FIND Incident - EU Region (EMEA04)
Incident Report for Optimizely Service
Postmortem

SUMMARY

Episerver Find is a Cloud-based Enterprise Search solution that delivers enhanced relevance and powerful search functionality to websites. On Thursday the 20th of February 2020 we had an event which impacted the functionality of the service in the EU Digital Experience Cloud region and following report describes additional details around the event.

DETAILS

Between 2020-02-20 09:55 UTC and 2020-02-20 11:47 UTC FIND Cluster EMEA04 experienced an outage.

What triggered the issue was a sudden increase of incoming requests which caused high demand of memory. The master node evicted those nodes from the cluster and mark them as failed. Therefore the nodes were forced to restart and re-connect to the cluster. The master node was also fully restarted to remove "pending tasks" jobs. The service was restored on the same day at 11:47 UTC.

TIMELINE

February 20th, 2020

09:55 UTC – First alert is triggered by monitoring system and troubleshooting initiated.
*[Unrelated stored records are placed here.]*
(* ===== verification/DefinitionEncodingProofs.v ===== *)
(** * What the encoders of definitions promise

    An accepted definition is always encoded, and the bytes determine its kind,
    its scope and every field of it. *)

From S2P Require Import Prelude Errors BigInts Primitives ExactArithmetic PolicyTime ReplayPlan.
From S2P Require Import PolicyEvaluationJob PolicyJobHistory ComparisonContracts.
From S2P Require Import ReleasePolicyRules CanonicalJson CanonicalJsonProofs CanonicalIdentity.
From S2P Require Import PolicyRuleResult ReleaseDecisionContracts ReleaseDecisionEncoding.
From S2P Require Import DefinitionIdentity DefinitionEncoders.
#[local] Open Scope Z_scope.

(** ** Values the encoder takes *)

Definition encodable (levels : nat) (value : Json) : Prop :=
  well_formed value = true /\ admissible levels value = true.

Lemma encodable_text levels t : scalar_text t = true -> encodable (S levels) (JString t).
Proof. intros [Ht Hs]%scalar_text_iff. split; simpl; by rewrite ?Ht, ?Hs. Qed.

Lemma ascii_scalar s : scalar_text (text_of s) = true.
Proof. apply plain_scalar, plain_ascii. Qed.

Lemma encodable_ascii levels s : encodable (S levels) (JString (text_of s)).
Proof. apply encodable_text, ascii_scalar. Qed.
Lemma encodable_number levels n : encodable (S levels) (JNumber (integer_number n)).
Proof. split; [apply integer_number_ok|done]. Qed.
Lemma encodable_bool levels b : encodable (S levels) (JBool b).
Proof. done. Qed.

Lemma encodable_list {A} levels (encode : A -> Json) l :
  Forall (fun x => encodable levels (encode x)) l -> encodable (S levels) (JArray (encode <$> l)).
Proof.
  intros H. unfold encodable. simpl. rewrite !forallb_Forall, !Forall_fmap.
  by apply Forall_and, (Forall_impl _ _ _ H).
Qed.

Lemma object_encodable levels members :
  bool_decide (NoDup members.*1) = true ->
  Forall (fun member => scalar_text member.1 = true /\ encodable levels member.2) members ->
  encodable (S levels) (JObject members).
Proof.
  intros Hnd H. unfold encodable. cbn [well_formed admissible]. rewrite Hnd. simpl. rewrite !forallb_Forall.
  apply Forall_and, (Forall_impl _ _ _ H). intros m [[Hk Hs]%scalar_text_iff [Hw Ha]]. by rewrite Hk, Hs, Hw, Ha.
Qed.

Lemma time_text_plain v : PolicyEvaluationTimeSchema v = true -> plain_text (time_text v) = true.
Proof.
  unfold PolicyEvaluationTimeSchema. rewrite !andb_true_iff. intros [_ Hd]. unfold time_text.
  destruct (civil_date _) as [[year month] day].
  repeat (apply plain_app; [first [reflexivity | apply digits_plain, fixed_digits_valid | idtac]|]); [|done].
  destruct (fractionDigits v) as [|z l]; [done|]. apply plain_app; [done|]. by apply digits_plain.
Qed.

Lemma encodable_time levels v : PolicyEvaluationTimeSchema v = true -> encodable (S levels) (JString (time_text v)).
Proof. intros H%time_text_plain%plain_scalar. by apply encodable_text. Qed.

Lemma rationale_scalar `{UnicodeNormalization} t :
  is_text t = true -> AssuranceRationaleSchema t = true -> scalar_text t = true.
Proof.
  intros Ht Hr. apply scalar_text_iff. split; [done|]. unfold AssuranceRationaleSchema, boundedCanonicalText in Hr.
  apply andb_true_iff in Hr as [_ Hr]. unfold unicodeScalarLength in Hr.
  by destruct (existsb _ _) eqn:E in Hr.
Qed.

Create HintDb encodable.
#[local] Hint Resolve encodable_ascii encodable_number encodable_bool encodable_time : encodable.

Ltac encodable_members :=
  apply object_encodable; [reflexivity|];
  repeat (apply Forall_cons; split; [split; [by apply ascii_scalar|
    cbn [snd member ascii_member number_member text_member time_member]; try solve [auto 3 with encodable]]|]);
  try by apply Forall_nil.

(** ** Definitions *)

Lemma encodable_scope levels v : encodable (S (S levels)) (scope_json v).
Proof. encodable_members. Qed.
Lemma encodable_named levels key id digest :
  bool_decide (NoDup [text_of key; text_of "definitionSha256"]) = true ->
  encodable (S (S levels)) (named_digest_json key id digest).
Proof.
  intros Hk. apply object_encodable; [exact Hk|]. do 2 (apply Forall_cons; split;
    [split; [apply ascii_scalar|apply encodable_ascii]|]). by apply Forall_nil.
Qed.
Lemma encodable_candidate levels v : encodable (S (S levels)) (candidate_json v).
Proof. encodable_members. Qed.
Lemma encodable_policy levels v : encodable (S (S levels)) (policy_json v).
Proof. encodable_members. Qed.
Lemma encodable_selection levels v : encodable (S (S levels)) (selection_json v).
Proof. encodable_members. Qed.

Lemma encodable_request levels v : encodable (S (S levels)) (request_json v).
Proof. by apply encodable_named. Qed.
Lemma encodable_job levels v : encodable (S (S levels)) (job_json v).
Proof. by apply encodable_named. Qed.
Lemma encodable_snapshot levels v : encodable (S (S levels)) (snapshot_json v).
Proof. by apply encodable_named. Qed.
Lemma encodable_evaluation levels v : encodable (S (S levels)) (evaluation_json v).
Proof. by apply encodable_named. Qed.
Lemma encodable_digest levels key v :
  bool_decide (NoDup [text_of key; text_of "definitionSha256"]) = true -> encodable (S (S levels)) (digest_json key v).
Proof. apply encodable_named. Qed.

#[local] Hint Resolve encodable_scope encodable_candidate encodable_policy encodable_selection encodable_request
  encodable_job encodable_snapshot encodable_evaluation : encodable.
#[local] Hint Extern 1 (encodable _ (digest_json _ _)) => apply encodable_digest; reflexivity : encodable.

Lemma encodable_limits levels v : encodable (S (S (S levels))) (limits_json v).
Proof.
  encodable_members. apply encodable_list, Forall_true. intros e. apply encodable_ascii.
Qed.
#[local] Hint Resolve encodable_limits : encodable.

Lemma encodable_request_definition levels v :
  PolicyEvaluationRequestDefinitionSchema v = true -> encodable (S (S (S (S levels)))) (request_definition_json v).
Proof.
  unfold PolicyEvaluationRequestDefinitionSchema. rewrite !andb_true_iff. intros H. destruct_and!.
  encodable_members. encodable_members.
Qed.
#[local] Hint Resolve encodable_request_definition : encodable.

Lemma encodable_planned levels v :
  PlannedReleasePolicyEvaluationSchema v = true -> encodable (S (S (S (S (S levels))))) (planned_json v).
Proof.
  unfold PlannedReleasePolicyEvaluationSchema. rewrite !andb_true_iff. intros H. destruct_and!.
  encodable_members.
Qed.

Lemma encodable_publisher levels v :
  is_text (publisher_requestId v) = true -> ReleaseDecisionPublisherReceiptSchema v = true ->
  encodable (S (S levels)) (publisher_json v).
Proof.
  intros Ht. unfold ReleaseDecisionPublisherReceiptSchema, UtcMillisecondTextSchema.
  rewrite !andb_true_iff, negb_true_iff. intros H. destruct_and!. unfold publisher_json.
  destruct (publisher_principalType v); encodable_members; by apply encodable_text, scalar_text_iff.
Qed.
#[local] Hint Resolve encodable_publisher encodable_planned : encodable.

Lemma encodable_job_definition levels v : encodable (S (S (S levels))) (job_definition_json v).
Proof. encodable_members. Qed.

Lemma encodable_input `{UnicodeNormalization} `{NativeTextEncoder} levels v :
  is_text (input_rationale v) = true -> is_text (publisher_requestId (input_publisher v)) = true ->
  ReleaseDecisionInputDefinitionSchema v = true -> encodable (7 + levels) (input_definition_json v).
Proof.
  intros Hr Hp. unfold ReleaseDecisionInputDefinitionSchema. rewrite !andb_true_iff, forallb_Forall.
  intros Hv. destruct_and!. encodable_members.
  - by apply encodable_text, rationale_scalar.
  - encodable_members.
  - apply encodable_list. match goal with H : Forall _ (input_evaluations v) |- _ => apply (Forall_impl _ _ _ H) end.
    intros x. apply encodable_planned.
Qed.

Lemma encodable_rule_finding levels v : encodable (S (S (S (S levels)))) (rule_finding_json v).
Proof.
  encodable_members. apply encodable_list, Forall_true. intros x. by apply encodable_digest.
Qed.

Lemma encodable_policy_finding levels v : encodable (6 + levels) (policy_finding_json v).
Proof.
  unfold policy_finding_json. destruct (finding_state v) as [job snapshot evaluation count rules|reason job status snapshot].
  - encodable_members. apply encodable_list, Forall_true. intros x. apply encodable_rule_finding.
  - destruct job, status, snapshot; cbn [app optional_member]; encodable_members.
Qed.

Lemma encodable_decision `{UnicodeNormalization} `{NativeTextEncoder} levels v :
  is_text (decision_rationale v) = true -> is_text (publisher_requestId (decision_publisher v)) = true ->
  ReleaseDecisionDefinitionSchema v = true -> encodable (8 + levels) (decision_definition_json v).
Proof.
  intros Hr Hp. unfold ReleaseDecisionDefinitionSchema. rewrite !andb_true_iff.
  intros Hv. destruct_and!. encodable_members.
  - encodable_members.
  - by apply encodable_text, rationale_scalar.
  - apply encodable_list, Forall_true. intros x. apply encodable_policy_finding.
Qed.

(** ** Envelopes *)

Lemma encodable_envelope levels domain encoding version scope definition :
  (1 <= levels)%nat -> encodable (S levels) definition ->
  encodable (S (S levels)) (envelope domain encoding version scope definition).
Proof. intros Hl Hd. destruct levels as [|levels]; [lia|]. encodable_members. Qed.

(** The members of an envelope are already in the order of their keys. *)
Lemma canonical_envelope domain encoding version scope definition :
  canonical (envelope domain encoding version scope definition) =
  envelope domain encoding version scope (canonical definition).
Proof. by destruct scope. Qed.

Lemma envelope_inj domain domain' encoding encoding' version version' scope scope' definition definition' :
  canonical (envelope domain encoding version scope definition) =
    canonical (envelope domain' encoding' version' scope' definition') ->
  domain = domain' /\ scope = scope' /\ canonical definition = canonical definition'.
Proof.
  intros E. unfold envelope in E. equal_members E. equal_leaves.
  match goal with H : canonical (scope_json _) = _ |- _ => apply scope_identified in H; [|exact I..] end. done.
Qed.

Section encoding.
Context `{UnicodeNormalization} `{NativeTextEncoder}.

(** What the encoder of a kind is applied to. *)
Definition envelope_of (value : ScopedDefinition) : Json :=
  match value with
  | scoped_request scope definition =>
      envelope "proofstack.policy-evaluation-request.v1" "proofstack.policy-evaluation-request-definition-jcs.v1"
        "0.1" scope (request_definition_json definition)
  | scoped_job scope definition =>
      envelope "proofstack.policy-evaluation-job.v1" "proofstack.policy-evaluation-job-definition-jcs.v1"
        "0.1" scope (job_definition_json definition)
  | scoped_decision_input scope definition =>
      envelope "proofstack.release-decision-input.v1" "proofstack.release-decision-input-definition-jcs.v1"
        "0.1" scope (input_definition_json definition)
  | scoped_decision scope definition =>
      envelope "proofstack.release-decision.v1" "proofstack.release-decision-definition-jcs.v1"
        "0.1" scope (decision_definition_json definition)
  end.

(** Accepted by the schemas of its kind. *)
Definition accepted (value : ScopedDefinition) : bool :=
  match value with
  | scoped_request scope definition => EvidenceScopeSchema scope && PolicyEvaluationRequestDefinitionSchema definition
  | scoped_job scope definition => EvidenceScopeSchema scope && PolicyEvaluationJobDefinitionSchema definition
  | scoped_decision_input scope definition =>
      EvidenceScopeSchema scope && ReleaseDecisionInputDefinitionSchema definition &&
      sameScope (input_scope definition) scope
  | scoped_decision scope definition =>
      EvidenceScopeSchema scope && ReleaseDecisionDefinitionSchema definition &&
      sameScope (decision_scope definition) scope
  end.

(** Its texts are JavaScript strings. *)
Definition representable (value : ScopedDefinition) : bool :=
  match value with
  | scoped_request _ _ | scoped_job _ _ => true
  | scoped_decision_input _ definition =>
      is_text (input_rationale definition) && is_text (publisher_requestId (input_publisher definition))
  | scoped_decision _ definition =>
      is_text (decision_rationale definition) && is_text (publisher_requestId (decision_publisher definition))
  end.

Lemma encodeScoped_accepted v :
  encodeScoped v = if accepted v then encodeEvaluationCanonicalJson (envelope_of v) else Throw ZodError.
Proof.
  destruct v; simpl; unfold encodePolicyEvaluationRequestDefinition,
    encodePolicyEvaluationJobDefinition, encodeReleaseDecisionInputDefinition, encodeReleaseDecisionDefinition,
    parse, parse_with; destruct (EvidenceScopeSchema scope); simpl; try done.
  all: by repeat (case_match; simpl).
Qed.

Lemma envelope_encodable v :
  representable v = true -> accepted v = true -> encodable (S MAX_CANONICAL_NESTING_DEPTH) (envelope_of v).
Proof.
  intros Hr Hp. destruct v as [scope d|scope d|scope d|scope d];
    cbn [envelope_of accepted representable] in *; rewrite ?andb_true_iff in Hr; rewrite ?andb_true_iff in Hp;
    apply (encodable_envelope 63); try lia.
  - apply encodable_request_definition; tauto.
  - apply encodable_job_definition.
  - apply (encodable_input 57); tauto.
  - apply (encodable_decision 56); tauto.
Qed.

(** The bytes of an accepted definition. *)
Lemma accepted_encoded v :
  representable v = true -> accepted v = true ->
  encodeEvaluationCanonicalJson (envelope_of v) = Ok (utf8_bytes (render (canonical (envelope_of v)))).
Proof. intros Hr Hp. destruct (envelope_encodable v Hr Hp) as [Hw Ha]. by apply (encode_iff _ _ Hw). Qed.

(** Equal normal forms of the envelopes. *)
Lemma same_envelope v w :
  accepted v = true -> accepted w = true -> canonical (envelope_of v) = canonical (envelope_of w) -> v = w.
Proof.
  intros Hv Hw E.
  destruct v as [s d|s d|s d|s d], w as [s' d'|s' d'|s' d'|s' d']; cbn [envelope_of accepted] in *;
    apply envelope_inj in E as (Ed & <- & E); rewrite ?andb_true_iff in Hv; rewrite ?andb_true_iff in Hw;
    try discriminate Ed.
  - apply request_definition_identified in E; [by subst|tauto..].
  - apply job_definition_identified in E; [by subst|done..].
  - apply input_identified in E; [by subst|tauto..].
  - apply decision_identified in E; [by subst|tauto..].
Qed.

(** C11. For policy-evaluation requests and jobs, release-decision inputs and
    release decisions whose texts are JavaScript strings: encoding answers
    exactly when the schemas of the kind accept the scope and the definition,
    and the bytes of two accepted definitions are the same exactly when they are
    one definition of one kind and scope.  The bytes that are hashed determine
    the definition to its last field, instant and rationale. *)
Theorem hashed_definitions_separate v w :
  representable v = true -> representable w = true ->
  is_ok (encodeScoped v) = accepted v /\
  (accepted v = true -> accepted w = true -> encodeScoped v = encodeScoped w <-> v = w).
Proof.
  intros Hv Hw. rewrite !encodeScoped_accepted. split.
  - destruct (accepted v) eqn:Av; [|done]. by rewrite accepted_encoded.
  - intros Av Aw. rewrite Av, Aw. split; [|by intros ->].
    destruct (envelope_encodable v Hv Av) as [Wv _], (envelope_encodable w Hw Aw) as [Ww _].
    pose proof (accepted_encoded v Hv Av) as Ev. pose proof (accepted_encoded w Hw Aw) as Ew.
    rewrite Ew. intros E. by apply same_envelope, (encode_inj _ _ _ Wv Ww E Ew).
Qed.
End encoding.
09:55 UTC – High JVM Heap usage detected and node restarts are performed.

10:07 UTCSTATUSPAGE updated.

10:18 UTC – Few nodes has been evicted from cluster.

10:22 UTC – Restarted nodes and re-connected to cluster.

11:11 UTC – Master node is restarted.

11:13 UTC – Cluster is recovering

11:47 UTC – Service operational and critical alert resolved.

ANALYSIS

The cause of this incident was a sudden peak in JAVA heap memory consumption. Analysis identified that two things took place at the same time which caused the spike on load, a shared resource tenant was sending a set of large files to the cluster and together with extensive calls from Episerver FIND index management portal. This caused over-allocation of heap on the nodes and failed garbage collects. This creates failed queries on the node with high heap usage, and when that node is restarted the ElasticSearch primary shard being indexed to moves to another node and the scenario replays itself until the clusters internal shards have been re-balanced and service is fully operational.

IMPACT

During the events, requests to this FIND cluster would have seen network timeouts (5xx-errors), or slow response times when trying to connect.

CORRECTIVE MEASURES

Short-term mitigation

Engineering team performed node restarts to recover service as soon as possible.

Long term mitigation

We are working on an improvement to prevent implicit calls to Elasticsearch when they are not necessary to reduce the load on the backend.

Engineers are also working and testing improvements on memory management on the individual data nodes.

FINAL WORDS

We apologize for the impact to affected customers. Availability is of high priority for us and we have a strong commitment to delivering high availability for our Find service. We will continue to prioritize our efforts in proving to overcome these recent difficulties and will do everything we can to learn from the event to avoid a recurrence in the future.

Posted Feb 26, 2020 - 15:37 UTC

Resolved
This incident has been resolved.
Posted Feb 20, 2020 - 12:43 UTC
Monitoring
A fix has been implemented and we are monitoring the results.
Posted Feb 20, 2020 - 11:56 UTC
Identified
Engineer identified what may cause the issue and are continue working to determine mitigation options.
Posted Feb 20, 2020 - 11:11 UTC
Investigating
We are currently investigating an event that is impacting the functionality on the FIND service in the EU region.
A subset of clients will be experiencing high latency or 5xx-errors.
Posted Feb 20, 2020 - 10:07 UTC